February 28, 2019 430 AM
FORT DAVIS — A new astronomical spectrograph provides the highest precision measurements to date of infrared signals from nearby stars, allowing astronomers to detect planets capable of having liquid water on their surfaces that orbit cool stars outside our solar system. The Habitable Zone Planet Finder (HPF) allows precise measurement of a star’s radial velocity, measured by the subtle change in the color of the star’s spectra as it is tugged by an orbiting planet, which is critical information in the discovery and confirmation of new planets.
The HPF, located at The University of Texas at Austin’s Mc-Donald Observatory, targets low-mass planets around cool nearby red dwarf stars in habitable zones, regions where liquid water might exist on a planet’s surface. Red dwarf stars are known to host rocky planets, but these stars are faint due to their size and their magnetic activity manifests as spots and flares, which pose problems for existing visible-light instruments. Coupled to the 10-meter Hobby-Eberly Telescope, HPF instead uses near-infrared light — a type of invisible infrared light closest in wavelength to the visible spectrum — to observe these stars at wavelengths where they are brighter and less active.

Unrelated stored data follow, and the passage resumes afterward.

Lemma v1_update_initial s x force :
  V1.update_initial_certified_epoch s x force =
    V1.set_initial (if force || is_none_or (V1.initial_certified_epoch s) (fun y => x <? y)
                    then Some x else V1.initial_certified_epoch s) s.
Proof. unfold V1.update_initial_certified_epoch. destruct s. by case_match. Qed.

Lemma v1_maybe_unset s n : 0 <= V1.count_deletable_certified s ->
  perm_count (V1.permanent_certified s) ->
  n = V1.count_deletable_certified s + from_option p_count 0 (V1.permanent_certified s) ->
  V1.maybe_unset_initial_certified_epoch s =
    V1.set_initial (if n =? 0 then None else V1.initial_certified_epoch s) s.
Proof.
  intros Hc Hp ->. unfold V1.maybe_unset_initial_certified_epoch.
  destruct (V1.permanent_certified s) as [p|] eqn:Hs; cbn in *.
  - rewrite andb_false_r. destruct (Z.eqb_spec (V1.count_deletable_certified s + p_count p) 0); [lia|].
    by destruct s.
  - rewrite Z.add_0_r, andb_true_r. destruct (_ =? 0); by destruct s.
Qed.

Lemma v1_certify ci o : m !! k = Some o -> o_blob_id o = b -> o_certified_epoch o = None ->
  o_deletable o = deletable ci -> end_epoch ci = o_end_epoch o -> 0 <= end_epoch ci ->
  epoch ci <= e ->
  exists v', V1.update_status v Certify ci = Ok v' /\
    repr_v1 e b (upd k (Some (certified_object o ci)) m) v'.
Proof.
  intros Hk Hb Hcert Hdel Hend Hnn He. destruct v1_counts as (Hcd & Hcp & Hcdc & Hcpc).
  pose proof (certified_below b m k o ci Hk Hb Hcert) as Hlt.
  assert (forall c, live_cert e b (upd k (Some (certified_object o ci)) m) c ->
    c = epoch ci \/ live_cert e b m c) as Hlive'.
  { intros c [|(o' & [= <-] & _ & _ & [= <-])]%live_cert_upd; [by right|by left]. }
  assert (0 < cnt (of_blob b is_cert) (upd k (Some (certified_object o ci)) m)) as Hpos.
  { eapply cnt_set_pos; [done|]. by rewrite of_blob_eq. }
  pose proof (init_certified _ _ _ _ _ _ _ (V1.valid_is_certified v (epoch ci)) He (r1_init _ _ _ _ Hr)
    (fun c y => v1_live_certified (epoch ci) c y He) (live_cert_count e b m) Hlive' Hpos) as Hi'.
  destruct Hr as [Hd Hdc Hp Hpc Hple Hl Hlc Hlle Hi].
  unfold V1.update_status, V1.update_status_objects. rewrite <- Hdel.
  destruct (o_deletable o) eqn:Hod.
  - destruct (Z.leb_spec (V1.count_deletable_total v) (V1.count_deletable_certified v)); [lia|].
    rewrite arith_in_range by uint_lia. cbn [mbind outcome_bind].
    rewrite v1_update_initial. eexists. split; [done|].
    fields; [rewrite Hd; eval_cnt Hk|rewrite Hdc; eval_cnt Hk|frame Hk|frame Hk|done
      |keep Hk| | |done].
    + rewrite Hend. apply (latest_set _ _ _ _ _ (certified_object o ci)); [done|eval_pred|done].
    + destruct (V1.latest_seen_deletable_registered_end_epoch v) as [x|].
      * destruct Hl as [_ Hall]. specialize (Hall k o Hk ltac:(by rewrite of_blob_eq)).
        destruct (V1.latest_seen_deletable_certified_end_epoch v); unfold latest_le in *; cbn; lia.
      * unfold latest_repr in Hl. lia.
  - destruct (perm_repr_count _ _ _ _ Hp) as [_ Hpn]. destruct (perm_repr_count _ _ _ _ Hpc) as [_ Hcn].
    destruct (V1.permanent_total v) as [t|] eqn:Ht; [|cbn in Hpn; lia]. cbn in Hpn.
    pose proof Hp as (_ & _ & Hall & _). specialize (Hall k o Hk ltac:(rewrite of_blob_eq by done; eval_pred)).
    destruct (perm_add (of_blob b is_perm_cert) m k (Some (certified_object o ci)) e
      (V1.permanent_certified v) (certified_object o ci) ci) as (p' & Hup & Hp' & Hpend);
      try done; [rewrite Hk; eval_pred|eval_pred|lia|].
    unfold perm_certify. destruct (Z.ltb_spec (p_end_epoch t) (end_epoch ci)); [lia|].
    rewrite Hcn. destruct (Z.leb_spec (p_count t) (cnt (of_blob b is_perm_cert) m)); [lia|].
    rewrite Hup. cbn [mbind outcome_bind]. rewrite v1_update_initial. eexists. split; [done|].
    fields; [rewrite Hd; eval_cnt Hk|rewrite Hdc; eval_cnt Hk|keep Hk|done| |
      frame Hk|frame Hk|done|done].
    cbn. destruct (V1.permanent_certified v); cbn in *; lia.
Qed.

Lemma v1_extend ci o : m !! k = Some o -> o_blob_id o = b -> is_cert o = true ->
  o_deletable o = deletable ci -> o_end_epoch o <= end_epoch ci -> e < o_end_epoch o ->
  exists v', V1.update_status v Extend ci = Ok v' /\
    repr_v1 e b (upd k (Some (extended_object o ci)) m) v'.
Proof.
  intros Hk Hb Hcert Hdel Hend He. set (o' := extended_object o ci).
  destruct Hr as [Hd Hdc Hp Hpc Hple Hl Hlc Hlle Hi].
  assert (init_repr e (V1.initial_certified_epoch v) (cnt (of_blob b is_cert) (upd k (Some o') m))
    (live_cert e b (upd k (Some o') m))) as Hi'.
  { eapply init_same; [exact Hi| |unfold o'; eval_cnt Hk].
    intros c [|(x & [= <-] & _ & _ & Hc)]%live_cert_upd; [done|]. by exists k, o. }
  unfold V1.update_status, V1.update_status_objects. rewrite <- Hdel.
  unfold o' in *. clear o'. destruct (o_deletable o) eqn:Hod; cbn [mbind outcome_bind].
  - eexists. split; [done|]. fields; [rewrite Hd; eval_cnt Hk|rewrite Hdc; eval_cnt Hk|frame Hk
      |frame Hk|done| | | |done].
    + apply (latest_set _ _ _ _ _ (extended_object o ci)); [done|eval_pred|done].
    + apply (latest_set _ _ _ _ _ (extended_object o ci)); [done|eval_pred|done].
    + destruct (V1.latest_seen_deletable_certified_end_epoch v) as [c|].
      * by apply latest_le_max_both.
      * apply (proj1 (cnt_zero_iff _ m)) with (k := k) (x := o) in Hlc; [|done].
        rewrite of_blob_eq in Hlc by done. revert Hlc. eval_pred.
  - destruct (perm_extended (of_blob b is_perm) m k (Some (extended_object o ci)) e
      (V1.permanent_total v) o (extended_object o ci) ci) as (t & t' & Ht & Hxt & Hrt & Het);
      try done; [eval_pred|eval_pred|].
    destruct (perm_extended (of_blob b is_perm_cert) m k (Some (extended_object o ci)) e
      (V1.permanent_certified v) o (extended_object o ci) ci) as (c & c' & Hc & Hxc & Hrc & Hec);
      try done; [eval_pred|eval_pred|].
    rewrite Hxt, Hxc. cbn [mbind outcome_bind]. eexists. split; [done|].
    fields; [rewrite Hd; eval_cnt Hk|rewrite Hdc; eval_cnt Hk|done|done| |frame Hk|frame Hk|done|done].
    rewrite Ht, Hc in Hple. cbn in *. lia.
Qed.

(** The counters after the removal of a deletable object. *)
Lemma v1_decrement P o l : m !! k = Some o -> P o = true -> latest_repr l P m ->
  V1.decrement_deletable_counter_and_maybe_unset_latest_end_epoch (cnt P m) l
    = Ok (cnt P (upd k None m), if cnt P m - 1 =? 0 then None else l) /\
  latest_repr (if cnt P m - 1 =? 0 then None else l) P (upd k None m).
Proof.
  intros Hk HP Hl. assert (0 < cnt P m) as Hpos by (apply cnt_pos_iff; eauto).
  split; [|by eapply latest_remove].
  unfold V1.decrement_deletable_counter_and_maybe_unset_latest_end_epoch, debug_assert.
  rewrite (proj2 (Z.ltb_lt 0 _) Hpos). unfold checked_sub.
  rewrite (proj2 (Z.leb_le 1 (cnt P m))) by lia. rewrite cnt_upd, Hk. cbn. rewrite HP. cbn.
  destruct debug_assertions; cbn; do 2 f_equal; lia.
Qed.

Lemma live_cert_removed c : live_cert e b (upd k None m) c -> live_cert e b m c.
Proof. intros [|(? & ? & _)]%live_cert_upd; done. Qed.

Lemma v1_remove_deletable o : m !! k = Some o -> o_blob_id o = b -> o_deletable o = true ->
  exists v', V1.update_deletable_counters_and_end_epochs v (is_cert o) = Ok v' /\
    repr_v1 e b (upd k None m) (V1.maybe_unset_initial_certified_epoch v').
Proof.
  intros Hk Hb Hod. destruct v1_counts as (Hcd & Hcp & Hcdc & Hcpc).
  destruct Hr as [Hd Hdc Hp Hpc Hple Hl Hlc Hlle Hi].
  destruct (v1_decrement (of_blob b is_del) o _ Hk ltac:(by rewrite of_blob_eq) Hl) as [Hdec Hl'].
  unfold V1.update_deletable_counters_and_end_epochs. rewrite Hd, Hdec. cbn [mbind outcome_bind].
  pose proof (cnt_cert_split b (upd k None m)) as Hsplit. pose proof (cnt_cert_split b m) as Hsplit0.
  assert (cnt (of_blob b is_perm_cert) (upd k None m) = cnt (of_blob b is_perm_cert) m) as Hpc'.
  { eval_cnt Hk. }
  pose proof (cnt_nonneg (of_blob b is_del_cert) (upd k None m)).
  destruct (perm_repr_count _ _ _ _ Hpc) as [Hpcount Hpn].
  assert (cnt (of_blob b is_del_cert) (upd k None m) <= cnt (of_blob b is_del_cert) m) as Hdle.
  { eval_cnt Hk. destruct (is_some _); cbn; lia. }
  assert (forall i, init_repr e i (cnt (of_blob b is_cert) m) (live_cert e b m) ->
    init_repr e (if cnt (of_blob b is_cert) (upd k None m) =? 0 then None else i)
      (cnt (of_blob b is_cert) (upd k None m)) (live_cert e b (upd k None m))) as Hinit.
  { intros i Hi0. eapply init_removed; [exact Hi0|apply live_cert_removed|lia]. }
  destruct (is_cert o) eqn:Hco.
  - destruct (v1_decrement (of_blob b is_del_cert) o _ Hk
      ltac:(rewrite of_blob_eq by done; eval_pred) Hlc) as [Hdec' Hlc'].
    cbn [V1.set_registered V1.count_deletable_certified V1.latest_seen_deletable_certified_end_epoch].
    rewrite Hdc, Hdec'. cbn [mbind outcome_bind]. eexists. split; [done|].
    rewrite (v1_maybe_unset _ (cnt (of_blob b is_cert) (upd k None m))) by (cbn; done || lia).
    fields; [done|done|frame Hk|frame Hk|done|done|done| |by apply Hinit].
    apply (latest_le_repr b (upd k None m)); [done|done|]. intros x y. repeat case_match; try done;
    intros Hx Hy; by rewrite Hx, Hy in Hlle.
  - eexists. split; [done|].
    assert (cnt (of_blob b is_del_cert) (upd k None m) = cnt (of_blob b is_del_cert) m) as Hsame.
    { eval_cnt Hk. }
    rewrite (v1_maybe_unset _ (cnt (of_blob b is_cert) (upd k None m))) by (cbn; done || lia).
    fields; [done|by rewrite Hdc|frame Hk|frame Hk|done|done|frame Hk| |by apply Hinit].
    apply (latest_le_repr b (upd k None m)); [frame Hk|done|]. intros x y Hx Hy.
    destruct (_ =? 0); [done|]. by rewrite Hx, Hy in Hlle.
Qed.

Led by Penn State astronomer Suvrath Mahadevan, the team that built HPF includes McDonald Observatory astronomers William Cochran and Michael Endl.

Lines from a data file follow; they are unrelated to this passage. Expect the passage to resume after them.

(* ===== verification/BlobInfoSafety.v ===== *)
(** * Correctness of the blob info table

    The invariant of [BlobInfoTable]: every aggregate entry summarises exactly
    the objects of its blob ID in the per-object tables.  It is preserved by
    every operation of the table, on every sequence of events the chain can
    emit, interleaved with garbage collection, metadata updates and epoch
    changes.  From it follow the answers the rest of the node relies on: data
    of a live blob is never deletable, certified blobs are reported certified,
    and no operation panics. *)

From S2P Require Import Prelude Core PermBlobInfo BlobInfoRepr.
From S2P Require Import BlobInfoV1 BlobInfoV2 BlobInfoTable BlobInfoRefinement.

(** ** The invariant *)

(** What the entry of blob [b] says about the objects. *)
Definition agg_repr (e : Epoch) (m : objects) (mp : pooled_objects) (b : BlobId)
    (info : option BlobInfo) : Prop :=
  match info with
  | None => cnt (of_blob b (fun _ => true)) m = 0 /\ cnt (pool_of b pool_any) mp = 0
  | Some (InfoV1 (V1.Invalid _ _)) | Some (InfoV2 (V2.Invalid _ _)) => True
  | Some (InfoV1 (V1.Valid v)) => repr_v1 e b m v /\ cnt (pool_of b pool_any) mp = 0
  | Some (InfoV2 (V2.Valid v)) => repr_v2 e b m mp v
  end.

Record table_inv (e : Epoch) (t : BlobInfoTable) : Prop := {
  inv_agg : forall b, agg_repr e (per_object_blob_info t) (per_object_pooled_blob_info t) b
    (aggregate_blob_info t !! b);
  inv_deleted : forall k o, per_object_blob_info t !! k = Some o -> o_deleted o = false;
}.

(** Fewer than 2^32 - 1 objects of each kind per blob. *)
Definition room (t : BlobInfoTable) : Prop := forall b,
  cnt (of_blob b (fun _ => true)) (per_object_blob_info t) < u32_MAX /\
  cnt (pool_of b pool_any) (per_object_pooled_blob_info t) < u32_MAX.

(** ** Entries without objects *)

Lemma no_objects_counts b (m : objects) P : cnt (of_blob b (fun _ => true)) m = 0 ->
  cnt (of_blob b P) m = 0.
Proof.
  intros Hz. pose proof (cnt_nonneg (of_blob b P) m).
  assert (cnt (of_blob b P) m <= cnt (of_blob b (fun _ => true)) m); [|lia].
  apply cnt_mono. intros o. rewrite !of_blob_true. naive_solver.
Qed.

Lemma v1_default_repr e b m stored : cnt (of_blob b (fun _ => true)) m = 0 ->
  repr_v1 e b m (V1.set_metadata_stored stored V1.default_info).
Proof. intros Hz. constructor; cbn; try done; by rewrite no_objects_counts. Qed.

Lemma v2_default_repr e b m mp : cnt (of_blob b (fun _ => true)) m = 0 ->
  cnt (pool_of b pool_any) mp = 0 -> repr_v2 e b m mp V2.default_info.
Proof.
  intros Hz Hpz. pose proof (cnt_pool_cert_le b mp). pose proof (cnt_nonneg (pool_of b pool_cert) mp).
  assert (cnt (of_blob b is_cert) m = 0) by by apply no_objects_counts.
  constructor; cbn; try (done || lia); by rewrite no_objects_counts.
Qed.

(** A registration of the first object creates the entry the update of an empty
    one would give. *)
Lemma v1_merge_new_register `{Build} ci : 0 <= end_epoch ci ->
  exists v, V1.merge_new_v1 (ChangeStatus Register ci) = Ok (Some (V1.Valid v)) /\
    V1.update_status (V1.set_metadata_stored false V1.default_info) Register ci = Ok v.
Proof.
  intros Hnn. unfold V1.update_status, V1.update_status_objects, V1.merge_new_v1.
  destruct (deletable ci) eqn:Hd; eexists; (split; [done|]).
  - rewrite arith_in_range by done. cbn [mbind outcome_bind].
    unfold V1.maybe_increase_latest_deletable_registered_epoch, V1.set_registered.
    cbn -[Z.max]. by rewrite Z.max_l.
  - cbn. unfold perm_register, update_optional. by rewrite Hd.
Qed.

(** ** Steps of one entry *)

Section entries.
Context `{Build} (e : Epoch) (b : BlobId) (m : objects) (mp : pooled_objects).
Context (Hmax : cnt (of_blob b (fun _ => true)) m < u32_MAX).
Context (Hpmax : cnt (pool_of b pool_any) mp < u32_MAX).

Lemma object_present k o : m !! k = Some o -> o_blob_id o = b ->
  cnt (of_blob b (fun _ => true)) m <> 0.
Proof.
  intros Hk Hb Hz. apply (proj1 (cnt_zero_iff _ m)) with (k := k) (x := o) in Hz; [|done].
  by rewrite of_blob_eq in Hz.
Qed.

Lemma pooled_present k o : mp !! k = Some o -> po_blob_id o = b ->
  cnt (pool_of b pool_any) mp <> 0.
Proof.
  intros Hk Hb Hz. apply (proj1 (cnt_zero_iff _ mp)) with (k := k) (x := o) in Hz; [|done].
  by rewrite pool_of_eq in Hz.
Qed.

(** Regular operands keep the version of an entry. *)
Definition is_pool_operand (op : BlobInfoMergeOperand) : bool :=
  match op with PooledBlobChangeStatus _ _ | PoolExpired _ _ => true | _ => false end.

Lemma object_step_operand old op new : object_step e b old op new -> is_pool_operand op = false.
Proof. intros []; cbn; [done..|]. by destruct (o_deletable _). Qed.

Lemma pooled_step_operand old op new : pooled_step e b old op new -> is_pool_operand op = true.
Proof. by intros []. Qed.

Lemma merge_v1 v op : is_pool_operand op = false ->
  merge (Some (InfoV1 v)) op = v' ← V1.merge_with_v1 v op; Ok (Some (InfoV1 v')).
Proof. destruct op; try done; intros _; cbn; by destruct (V1.merge_with_v1 v _). Qed.

Lemma merge_v2 v op : merge (Some (InfoV2 v)) op = v' ← V2.merge_with_v2 v op; Ok (Some (InfoV2 v')).
Proof. cbn. by destruct (V2.merge_with_v2 v op). Qed.

Lemma merge_upgrade v op : is_pool_operand op = true ->
  merge (Some (InfoV1 v)) op =
    v' ← V2.merge_with_v2 (V2.from_v1 v) op; Ok (Some (InfoV2 v')).
Proof. destruct op; try done; intros _; cbn; by destruct (V2.merge_with_v2 (V2.from_v1 v) _). Qed.

(** The merge of the operand of an object step keeps the entry's meaning. *)
Lemma agg_step info k op new : agg_repr e m mp b info -> object_step e b (m !! k) op new ->
  exists info', merge info op = Ok (Some info') /\ agg_repr e (upd k new m) mp b (Some info').
Proof.
  intros Hrep Hstep. pose proof (object_step_operand _ _ _ Hstep) as Hop.
  destruct info as [[[ep ev|v]|[ep ev|v]]|]; cbn in Hrep.
  - exists (InfoV1 (V1.Invalid ep ev)). by rewrite merge_v1.
  - destruct Hrep as [Hr Hz]. destruct (v1_step e b m k v Hr Hmax op new Hstep) as (v' & Hm & Hr').
    exists (InfoV1 (V1.Valid v')). by rewrite merge_v1, Hm.
  - exists (InfoV2 (V2.Invalid ep ev)). by rewrite merge_v2.
  - destruct (v2_step e b m mp k v Hrep Hmax op new Hstep) as (v' & Hm & Hr').
    exists (InfoV2 (V2.Valid v')). by rewrite merge_v2, Hm.
  - destruct Hrep as [Hz Hpz]. remember (m !! k) as old eqn:Hk. symmetry in Hk.
    destruct Hstep as [ci Hb Hnn| | | |]; try by destruct (object_present k o Hk ltac:(done)).
    destruct (v1_merge_new_register ci Hnn) as (v & Hnew & Hup).
    destruct (v1_register e b m k _ (v1_default_repr e b m false Hz) Hmax ci Hk Hb)
      as (v' & Hup' & Hr'). rewrite Hup in Hup'. injection Hup' as <-.
    exists (InfoV1 (V1.Valid v)). cbn [merge merge_new blob_info_mergeable blob_info_merge_new].
    by rewrite Hnew.
Qed.

(** The same for pooled objects; the first one upgrades the entry. *)
Lemma agg_pooled_step info k op new : agg_repr e m mp b info ->
  pooled_step e b (mp !! k) op new ->
  exists info', merge info op = Ok (Some info') /\ agg_repr e m (upd k new mp) b (Some info').
Proof.
  intros Hrep Hstep. pose proof (pooled_step_operand _ _ _ Hstep) as Hop.
  destruct info as [[[ep ev|v]|[ep ev|v]]|]; cbn in Hrep.
  - exists (InfoV2 (V2.Invalid ep ev)). by rewrite merge_upgrade.
  - destruct Hrep as [Hr Hz]. pose proof (upgrade_repr e b m mp v Hz Hr) as Hr2.
    destruct (v2_pooled_step e b m mp k _ Hr2 Hmax Hpmax op new Hstep) as (v' & Hm & Hr').
    exists (InfoV2 (V2.Valid v')). rewrite merge_upgrade by done. cbn [V2.from_v1]. by rewrite Hm.
  - exists (InfoV2 (V2.Invalid ep ev)). by rewrite merge_v2.
  - destruct (v2_pooled_step e b m mp k v Hrep Hmax Hpmax op new Hstep) as (v' & Hm & Hr').
    exists (InfoV2 (V2.Valid v')). by rewrite merge_v2, Hm.
  - destruct Hrep as [Hz Hpz]. remember (mp !! k) as old eqn:Hk. symmetry in Hk.
    destruct Hstep as [ci Hb| | |]; try by destruct (pooled_present k o Hk ltac:(done)).
    exists (InfoV2 (V2.Valid (V2.pool_register V2.default_info))). split; [done|].
    by apply v2_pool_register; [apply v2_default_repr|done..].
Qed.

End entries.

(** ** Entries of other blobs *)

Section frames.
Context (e : Epoch) (b : BlobId) (m : objects) (mp : pooled_objects) (k : ObjectID).

(** The changed object does not belong to [b]. *)
Definition other (o : option PerObjectBlobInfo) : Prop :=
  forall x, o = Some x -> o_blob_id x <> b.
Definition other_pooled (o : option PerObjectPooledBlobInfo) : Prop :=
  forall x, o = Some x -> po_blob_id x <> b.

Lemma other_pred o P : other o -> is_some_and o (of_blob b P) = false.
Proof. destruct o as [x|]; [|done]. intros Ho. apply of_blob_ne, Ho. done. Qed.

Lemma other_pooled_pred o P : other_pooled o -> is_some_and o (pool_of b P) = false.
Proof.
  destruct o as [x|]; [|done]. intros Ho. cbn. unfold pool_of.
  by rewrite bool_decide_eq_false_2 by by apply Ho.
Qed.

Lemma other_cnt new P : other (m !! k) -> other new ->
  cnt (of_blob b P) (upd k new m) = cnt (of_blob b P) m.
Proof. intros Ho Hn. rewrite cnt_frame by by apply other_pred. done. Qed.

Lemma other_pooled_cnt new P : other_pooled (mp !! k) -> other_pooled new ->
  cnt (pool_of b P) (upd k new mp) = cnt (pool_of b P) mp.
Proof. intros Ho Hn. rewrite cnt_upd, !other_pooled_pred by done. cbn. lia. Qed.

Lemma other_live new c : other new -> live_cert e b (upd k new m) c -> live_cert e b m c.
Proof. intros Hn [|(o & Ho & Hb & _)]%live_cert_upd; [done|]. by apply Hn in Ho. Qed.

Lemma agg_frame info new : other (m !! k) -> other new ->
  agg_repr e m mp b info -> agg_repr e (upd k new m) mp b info.
Proof.
  intros Ho Hn Hrep. destruct info as [[[ep ev|v]|[ep ev|v]]|]; cbn in *; [done| |done| |].
  - destruct Hrep as [[Hd Hdc Hp Hpc Hple Hl Hlc Hlle Hi] Hz]. split; [|done].
    constructor; rewrite ?other_cnt by done; try done;
      try (first [apply perm_frame|apply latest_frame]; by try apply other_pred).
    eapply init_same; [exact Hi| |done]. intros c. by apply other_live.
  - destruct Hrep as [Hd Hdc Hp Hpc Hple Hpl Hplc Hi].
    constructor; rewrite ?other_cnt by done; try done;
      try (apply perm_frame; by try apply other_pred).
    eapply init_same; [exact Hi| |done]. intros c [Hc|Hc]; [left; by eapply other_live|by right].
  - by rewrite other_cnt.
Qed.

Lemma agg_pooled_frame info new : other_pooled (mp !! k) -> other_pooled new ->
  agg_repr e m mp b info -> agg_repr e m (upd k new mp) b info.
Proof.
  intros Ho Hn Hrep. destruct info as [[[ep ev|v]|[ep ev|v]]|]; cbn in *; [done| |done| |];
    rewrite ?other_pooled_cnt by done; [done| |done].
  destruct Hrep as [Hd Hdc Hp Hpc Hple Hpl Hplc Hi].
  constructor; rewrite ?other_pooled_cnt by done; try done.
  eapply init_same; [exact Hi| |done]. intros c [Hc|Hc]; [by left|right].
  destruct Hc as (k' & o & Hk' & Hb & Hc). apply lookup_upd_Some in Hk' as [[-> Heq]|[_ Hk']].
  - by apply Hn in Heq.
  - by exists k', o.
Qed.

End frames.

(** ** Steps of the table *)

Section tables.
Context `{Build} (e : Epoch).

(** The aggregate entry of [b] and the object [k] change together. *)
Lemma merge_aggregate_some t b op info : merge (aggregate_blob_info t !! b) op = Ok (Some info) ->
  merge_aggregate t b op = Ok (set_aggregate (<[b := info]> (aggregate_blob_info t)) t).
Proof. intros Hm. unfold merge_aggregate, merge_entry. by rewrite Hm. Qed.

Lemma table_object_step t b k op new : table_inv e t -> room t ->
  object_step e b (per_object_blob_info t !! k) op new ->
  exists info, merge_aggregate t b op =
      Ok (set_aggregate (<[b := info]> (aggregate_blob_info t)) t) /\
    table_inv e (set_per_object (upd k new (per_object_blob_info t))
      (set_aggregate (<[b := info]> (aggregate_blob_info t)) t)).
Proof.
  intros [Hagg Hdel] Hroom Hstep. destruct (Hroom b) as [Hmax Hpmax].
  destruct (agg_step e b _ _ Hmax _ k op new (Hagg b) Hstep) as (info & Hm & Hrep).
  exists info. split; [by apply merge_aggregate_some|]. constructor; cbn.
  - intros b'. destruct (decide (b' = b)) as [->|Hb]; simplify_map_eq; [done|].
    apply agg_frame; [| |apply Hagg].
    + intros x Hx. rewrite Hx in Hstep. by inversion Hstep; subst.
    + intros x ->. by inversion Hstep; subst.
  - intros k' o [[-> ->]|[_ Ho]]%lookup_upd_Some; [|by eapply Hdel].
    remember (per_object_blob_info t !! k) as old eqn:Hk.
    inversion Hstep; subst; cbn; try done; by eapply Hdel.
Qed.

Lemma table_pooled_step t b k op new : table_inv e t -> room t ->
  pooled_step e b (per_object_pooled_blob_info t !! k) op new ->
  exists info, merge_aggregate t b op =
      Ok (set_aggregate (<[b := info]> (aggregate_blob_info t)) t) /\
    table_inv e (set_pooled_objects (upd k new (per_object_pooled_blob_info t))
      (set_aggregate (<[b := info]> (aggregate_blob_info t)) t)).
Proof.
  intros [Hagg Hdel] Hroom Hstep. destruct (Hroom b) as [Hmax Hpmax].
  destruct (agg_pooled_step e b _ _ Hmax Hpmax _ k op new (Hagg b) Hstep) as (info & Hm & Hrep).
  exists info. split; [by apply merge_aggregate_some|]. constructor; cbn; [|done].
  intros b'. destruct (decide (b' = b)) as [->|Hb]; simplify_map_eq; [done|].
  apply agg_pooled_frame; [| |apply Hagg].
  - intros x Hx. rewrite Hx in Hstep. by inversion Hstep; subst.
  - intros x ->. by inversion Hstep; subst.
Qed.

(** The invariant does not depend on the pools and the event index. *)
Lemma table_inv_event_index t i : table_inv e t -> table_inv e (set_event_index i t).
Proof. by intros []. Qed.

Lemma table_inv_pools t pools : table_inv e t -> table_inv e (set_pools pools t).
Proof. by intros []. Qed.

(** Operands that are not about objects: the metadata flag and invalidation. *)
Lemma agg_metadata m mp b info stored : agg_repr e m mp b info ->
  exists info', merge info (MarkMetadataStored stored) = Ok (Some info') /\
    agg_repr e m mp b (Some info').
Proof.
  intros Hrep. destruct info as [[[ep ev|v]|[ep ev|v]]|]; cbn in Hrep |- *; eexists; (split; [done|]);
    cbn; try done.
  - destruct Hrep as [[] Hz]. by split.
  - by destruct Hrep.
  - destruct Hrep as [Hz Hpz]. split; [by apply v1_default_repr|done].
Qed.

Lemma agg_invalid m mp b info ep ev : agg_repr e m mp b info ->
  exists info', merge info (MarkInvalid ep ev) = Ok (Some info') /\
    agg_repr e m mp b (Some info').
Proof.
  intros Hrep. destruct info as [[[ep' ev'|v]|[ep' ev'|v]]|]; cbn; by eexists.
Qed.

Lemma table_aggregate_step t b op :
  table_inv e t ->
  (exists info', merge (aggregate_blob_info t !! b) op = Ok (Some info') /\
    agg_repr e (per_object_blob_info t) (per_object_pooled_blob_info t) b (Some info')) ->
  exists t', merge_aggregate t b op = Ok t' /\ table_inv e t'.
Proof.
  intros [Hagg Hdel] (info & Hm & Hrep). rewrite (merge_aggregate_some _ _ _ _ Hm).
  eexists; split; [done|]. constructor; cbn; [|done].
  intros b'. by destruct (decide (b' = b)) as [->|]; simplify_map_eq.
Qed.

End tables.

“The HPF was built to be incredibly stable, and we added a calibrator called a laser frequency comb to increase precision,” Mahadevan said. “The laser comb, which was custom-built by the National Institute of Standards and Technology, separates individual wavelengths of light into separate lines, like the teeth of a comb, and is used like a ruler to calibrate the near-infrared energy from the stars. This combination of technologies has allowed us to demonstrate unprecedented near-infrared radial velocity precision with observations of Barnard’s Star, one of the closest stars to the Sun.” These results appear in the February 20 issue of the journal Optica.
“We are especially interested in finding Earth-like planets that orbit in the habitable zone of the nearest stars,” McDonald Observatory’s Endl said. “These planets represent our best chance to characterize and study them in greater detail. We might even be able to search for signs of life in their atmospheres in the near future with telescopes like the Giant Magellan Telescope and the James Webb Space Telescope. “Since most stars are cool, red dwarf stars, we need a very precise instrument that is optimized for the near infrared,” he continued. “The laser frequency comb at the HPF enables us to reach this high level of precision to detect these small planets. It opens a new window in planet search, that has predominantly focused on the visible bandpass to obtain highly precise Doppler measurements.”
The Hobby-Eberly Telescope recently underwent a $40-million upgrade, and was essentially rebuilt. As part of the upgrade, the telescope acquired a suite of four new instruments. HPF is the latest one to come online.
“The Habitable Zone Planet Finder is a powerful addition to the instrumentation at HET,” said McDonald Observatory director Taft Armandroff, “and it is particularly important to the scientific investigations of exoplanets that have been carried out by University of Texas faculty and researchers for many years.”
The observatory is a major partner in the HET collaboration, which is a partnership between The University of Texas at Austin, Penn State, and two German institutions, Georg-August-Universität Göttingen and Ludwig-Maximilians-Universität München.
The Habitable Zone Planet Finder and its frequency comb calibration system were built with support from the US National Science Foundation’s Major Research Instrumentation and Advanced Technology & Instrumentation programs, Penn State, and the National Institute of Standards and Technology. Ongoing analysis of data is supported by a grant from the Heising-Simons Foundation.